TASK: Lines from the line with "else if gmm_cause =? GMM_CAUSE_ILLEGAL_MS" to the line with "else if gmm_cause =? GMM_CAUSE_COND_IE_ERR" in the entries below, and only those, must be output exactly, with both ends included.
*** Opening of GIVEN RECORDS ***
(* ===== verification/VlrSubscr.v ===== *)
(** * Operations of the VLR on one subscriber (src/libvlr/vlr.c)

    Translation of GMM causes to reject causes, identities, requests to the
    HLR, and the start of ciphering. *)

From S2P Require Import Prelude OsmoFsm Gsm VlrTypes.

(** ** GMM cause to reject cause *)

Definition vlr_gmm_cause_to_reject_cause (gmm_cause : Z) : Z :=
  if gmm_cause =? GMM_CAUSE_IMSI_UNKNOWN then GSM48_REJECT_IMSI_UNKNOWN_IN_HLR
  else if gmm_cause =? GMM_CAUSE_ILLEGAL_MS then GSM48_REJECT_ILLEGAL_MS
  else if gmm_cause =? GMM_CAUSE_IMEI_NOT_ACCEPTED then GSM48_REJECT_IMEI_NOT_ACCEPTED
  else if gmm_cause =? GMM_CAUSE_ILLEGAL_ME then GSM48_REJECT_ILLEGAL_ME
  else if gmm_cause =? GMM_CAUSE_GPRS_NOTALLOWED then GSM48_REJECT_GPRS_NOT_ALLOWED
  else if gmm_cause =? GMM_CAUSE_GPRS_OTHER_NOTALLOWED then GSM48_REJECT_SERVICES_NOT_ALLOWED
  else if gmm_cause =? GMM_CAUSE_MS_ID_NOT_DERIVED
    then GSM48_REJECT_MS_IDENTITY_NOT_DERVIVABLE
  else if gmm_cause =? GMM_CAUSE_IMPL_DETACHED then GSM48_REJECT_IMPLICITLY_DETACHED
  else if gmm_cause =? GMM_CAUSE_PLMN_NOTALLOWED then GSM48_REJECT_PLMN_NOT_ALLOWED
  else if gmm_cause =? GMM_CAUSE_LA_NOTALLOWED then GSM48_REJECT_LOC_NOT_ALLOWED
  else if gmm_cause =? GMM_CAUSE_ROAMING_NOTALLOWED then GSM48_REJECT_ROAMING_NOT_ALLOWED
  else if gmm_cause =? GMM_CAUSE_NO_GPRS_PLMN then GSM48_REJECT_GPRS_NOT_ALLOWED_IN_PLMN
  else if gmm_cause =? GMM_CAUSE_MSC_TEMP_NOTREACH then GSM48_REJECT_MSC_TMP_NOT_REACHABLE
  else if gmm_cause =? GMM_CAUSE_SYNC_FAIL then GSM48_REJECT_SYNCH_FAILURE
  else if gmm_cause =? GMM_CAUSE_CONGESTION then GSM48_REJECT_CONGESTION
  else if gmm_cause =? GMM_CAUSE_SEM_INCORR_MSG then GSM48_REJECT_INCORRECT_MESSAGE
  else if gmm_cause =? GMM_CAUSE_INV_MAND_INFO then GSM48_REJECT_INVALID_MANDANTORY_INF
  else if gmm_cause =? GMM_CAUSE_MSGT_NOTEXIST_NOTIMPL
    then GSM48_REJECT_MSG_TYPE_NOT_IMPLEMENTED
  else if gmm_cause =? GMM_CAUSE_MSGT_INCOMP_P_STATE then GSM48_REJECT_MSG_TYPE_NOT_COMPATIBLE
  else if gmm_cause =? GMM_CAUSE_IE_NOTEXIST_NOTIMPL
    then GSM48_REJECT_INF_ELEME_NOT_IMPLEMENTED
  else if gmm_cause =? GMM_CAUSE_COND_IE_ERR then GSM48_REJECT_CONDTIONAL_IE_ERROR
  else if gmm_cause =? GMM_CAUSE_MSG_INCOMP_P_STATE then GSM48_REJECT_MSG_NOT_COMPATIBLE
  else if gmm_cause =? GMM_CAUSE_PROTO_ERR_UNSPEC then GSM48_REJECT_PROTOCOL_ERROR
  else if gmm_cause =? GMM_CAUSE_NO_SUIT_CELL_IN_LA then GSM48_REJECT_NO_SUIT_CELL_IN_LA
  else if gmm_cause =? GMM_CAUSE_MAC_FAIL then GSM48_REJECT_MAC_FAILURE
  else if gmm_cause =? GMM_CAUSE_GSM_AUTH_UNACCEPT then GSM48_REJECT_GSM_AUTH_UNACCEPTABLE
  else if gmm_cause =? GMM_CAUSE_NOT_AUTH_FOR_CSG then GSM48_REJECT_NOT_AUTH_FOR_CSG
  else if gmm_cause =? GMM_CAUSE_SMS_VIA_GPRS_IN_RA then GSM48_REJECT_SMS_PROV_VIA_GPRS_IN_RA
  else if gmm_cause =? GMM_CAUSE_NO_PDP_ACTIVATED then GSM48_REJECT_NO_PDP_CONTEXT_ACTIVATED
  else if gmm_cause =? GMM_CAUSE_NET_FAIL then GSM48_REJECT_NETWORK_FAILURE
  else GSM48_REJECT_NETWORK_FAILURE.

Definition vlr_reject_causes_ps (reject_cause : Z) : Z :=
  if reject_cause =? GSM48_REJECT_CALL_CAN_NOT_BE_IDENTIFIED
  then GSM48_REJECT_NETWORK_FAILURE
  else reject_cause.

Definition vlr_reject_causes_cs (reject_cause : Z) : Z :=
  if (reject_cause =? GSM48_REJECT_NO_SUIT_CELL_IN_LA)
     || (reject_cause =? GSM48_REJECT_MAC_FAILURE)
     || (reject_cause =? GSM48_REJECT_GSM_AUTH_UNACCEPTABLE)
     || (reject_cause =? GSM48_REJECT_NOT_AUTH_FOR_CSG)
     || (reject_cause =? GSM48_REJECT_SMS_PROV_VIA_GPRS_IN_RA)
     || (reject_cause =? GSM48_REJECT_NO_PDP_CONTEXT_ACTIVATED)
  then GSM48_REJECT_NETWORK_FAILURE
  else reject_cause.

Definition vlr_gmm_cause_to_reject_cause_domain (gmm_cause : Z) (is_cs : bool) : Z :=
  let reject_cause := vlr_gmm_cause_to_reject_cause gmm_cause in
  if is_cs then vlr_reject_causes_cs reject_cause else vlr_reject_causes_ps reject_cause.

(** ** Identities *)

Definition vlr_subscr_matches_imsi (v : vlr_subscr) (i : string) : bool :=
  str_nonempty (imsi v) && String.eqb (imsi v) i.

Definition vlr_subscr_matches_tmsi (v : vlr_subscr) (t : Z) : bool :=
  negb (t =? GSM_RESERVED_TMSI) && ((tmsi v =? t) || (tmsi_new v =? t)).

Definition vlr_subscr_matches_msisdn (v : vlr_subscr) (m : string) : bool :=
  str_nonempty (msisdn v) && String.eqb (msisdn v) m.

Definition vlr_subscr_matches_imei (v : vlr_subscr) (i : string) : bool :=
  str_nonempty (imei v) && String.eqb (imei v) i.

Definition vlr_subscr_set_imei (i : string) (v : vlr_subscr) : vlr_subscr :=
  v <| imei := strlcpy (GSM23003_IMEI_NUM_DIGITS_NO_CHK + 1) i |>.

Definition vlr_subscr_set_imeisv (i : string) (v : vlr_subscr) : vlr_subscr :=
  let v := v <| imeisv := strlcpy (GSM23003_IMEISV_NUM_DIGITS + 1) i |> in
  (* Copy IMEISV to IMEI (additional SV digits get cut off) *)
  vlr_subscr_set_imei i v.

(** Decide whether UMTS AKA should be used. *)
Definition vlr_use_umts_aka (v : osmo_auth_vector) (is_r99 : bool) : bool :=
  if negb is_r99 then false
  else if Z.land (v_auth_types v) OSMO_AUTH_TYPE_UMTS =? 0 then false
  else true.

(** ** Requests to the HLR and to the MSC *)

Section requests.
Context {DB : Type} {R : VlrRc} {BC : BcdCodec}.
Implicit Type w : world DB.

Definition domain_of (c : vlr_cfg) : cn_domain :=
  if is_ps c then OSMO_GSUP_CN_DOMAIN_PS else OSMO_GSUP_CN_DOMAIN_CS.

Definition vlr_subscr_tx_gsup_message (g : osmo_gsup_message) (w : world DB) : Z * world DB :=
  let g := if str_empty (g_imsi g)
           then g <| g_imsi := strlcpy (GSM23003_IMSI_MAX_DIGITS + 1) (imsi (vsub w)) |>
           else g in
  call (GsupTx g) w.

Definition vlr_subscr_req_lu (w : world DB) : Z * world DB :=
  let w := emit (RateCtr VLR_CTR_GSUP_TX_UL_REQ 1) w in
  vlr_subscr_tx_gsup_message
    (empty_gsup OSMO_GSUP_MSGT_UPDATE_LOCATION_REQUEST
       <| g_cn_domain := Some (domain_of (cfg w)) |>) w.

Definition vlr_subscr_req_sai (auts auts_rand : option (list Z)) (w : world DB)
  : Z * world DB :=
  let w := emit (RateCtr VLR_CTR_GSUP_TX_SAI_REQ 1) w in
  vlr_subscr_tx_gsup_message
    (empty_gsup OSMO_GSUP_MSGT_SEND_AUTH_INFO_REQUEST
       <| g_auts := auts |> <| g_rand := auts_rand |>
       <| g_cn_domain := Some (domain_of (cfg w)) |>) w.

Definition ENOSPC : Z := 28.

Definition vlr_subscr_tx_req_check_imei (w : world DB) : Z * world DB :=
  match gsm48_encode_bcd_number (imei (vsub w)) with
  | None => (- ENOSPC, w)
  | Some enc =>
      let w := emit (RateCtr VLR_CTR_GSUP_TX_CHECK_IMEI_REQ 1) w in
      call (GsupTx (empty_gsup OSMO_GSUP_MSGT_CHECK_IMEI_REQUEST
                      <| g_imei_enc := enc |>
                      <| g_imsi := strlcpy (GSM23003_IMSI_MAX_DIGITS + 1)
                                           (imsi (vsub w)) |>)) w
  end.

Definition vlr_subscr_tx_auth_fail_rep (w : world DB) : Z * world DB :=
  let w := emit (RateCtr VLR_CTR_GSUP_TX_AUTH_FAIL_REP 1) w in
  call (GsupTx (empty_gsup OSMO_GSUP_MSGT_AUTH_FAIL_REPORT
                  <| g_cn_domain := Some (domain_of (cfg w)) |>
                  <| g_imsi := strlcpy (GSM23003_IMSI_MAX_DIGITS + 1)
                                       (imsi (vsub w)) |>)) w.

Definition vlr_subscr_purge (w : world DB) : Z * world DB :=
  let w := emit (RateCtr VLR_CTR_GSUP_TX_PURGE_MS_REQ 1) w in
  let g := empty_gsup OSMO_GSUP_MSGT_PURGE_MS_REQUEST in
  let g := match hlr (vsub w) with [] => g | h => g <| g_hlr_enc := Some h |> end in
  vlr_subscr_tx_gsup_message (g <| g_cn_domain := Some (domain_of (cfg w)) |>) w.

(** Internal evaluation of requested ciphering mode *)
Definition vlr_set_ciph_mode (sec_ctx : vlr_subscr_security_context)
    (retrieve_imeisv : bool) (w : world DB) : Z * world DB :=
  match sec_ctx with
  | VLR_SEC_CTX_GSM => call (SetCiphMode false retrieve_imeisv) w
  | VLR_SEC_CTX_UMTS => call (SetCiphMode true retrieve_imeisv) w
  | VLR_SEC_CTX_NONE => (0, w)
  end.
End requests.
*** Close of GIVEN RECORDS ***
ANSWER TO THIS EXERCISE:
  else if gmm_cause =? GMM_CAUSE_ILLEGAL_MS then GSM48_REJECT_ILLEGAL_MS
  else if gmm_cause =? GMM_CAUSE_IMEI_NOT_ACCEPTED then GSM48_REJECT_IMEI_NOT_ACCEPTED
  else if gmm_cause =? GMM_CAUSE_ILLEGAL_ME then GSM48_REJECT_ILLEGAL_ME
  else if gmm_cause =? GMM_CAUSE_GPRS_NOTALLOWED then GSM48_REJECT_GPRS_NOT_ALLOWED
  else if gmm_cause =? GMM_CAUSE_GPRS_OTHER_NOTALLOWED then GSM48_REJECT_SERVICES_NOT_ALLOWED
  else if gmm_cause =? GMM_CAUSE_MS_ID_NOT_DERIVED
    then GSM48_REJECT_MS_IDENTITY_NOT_DERVIVABLE
  else if gmm_cause =? GMM_CAUSE_IMPL_DETACHED then GSM48_REJECT_IMPLICITLY_DETACHED
  else if gmm_cause =? GMM_CAUSE_PLMN_NOTALLOWED then GSM48_REJECT_PLMN_NOT_ALLOWED
  else if gmm_cause =? GMM_CAUSE_LA_NOTALLOWED then GSM48_REJECT_LOC_NOT_ALLOWED
  else if gmm_cause =? GMM_CAUSE_ROAMING_NOTALLOWED then GSM48_REJECT_ROAMING_NOT_ALLOWED
  else if gmm_cause =? GMM_CAUSE_NO_GPRS_PLMN then GSM48_REJECT_GPRS_NOT_ALLOWED_IN_PLMN
  else if gmm_cause =? GMM_CAUSE_MSC_TEMP_NOTREACH then GSM48_REJECT_MSC_TMP_NOT_REACHABLE
  else if gmm_cause =? GMM_CAUSE_SYNC_FAIL then GSM48_REJECT_SYNCH_FAILURE
  else if gmm_cause =? GMM_CAUSE_CONGESTION then GSM48_REJECT_CONGESTION
  else if gmm_cause =? GMM_CAUSE_SEM_INCORR_MSG then GSM48_REJECT_INCORRECT_MESSAGE
  else if gmm_cause =? GMM_CAUSE_INV_MAND_INFO then GSM48_REJECT_INVALID_MANDANTORY_INF
  else if gmm_cause =? GMM_CAUSE_MSGT_NOTEXIST_NOTIMPL
    then GSM48_REJECT_MSG_TYPE_NOT_IMPLEMENTED
  else if gmm_cause =? GMM_CAUSE_MSGT_INCOMP_P_STATE then GSM48_REJECT_MSG_TYPE_NOT_COMPATIBLE
  else if gmm_cause =? GMM_CAUSE_IE_NOTEXIST_NOTIMPL
    then GSM48_REJECT_INF_ELEME_NOT_IMPLEMENTED
  else if gmm_cause =? GMM_CAUSE_COND_IE_ERR then GSM48_REJECT_CONDTIONAL_IE_ERROR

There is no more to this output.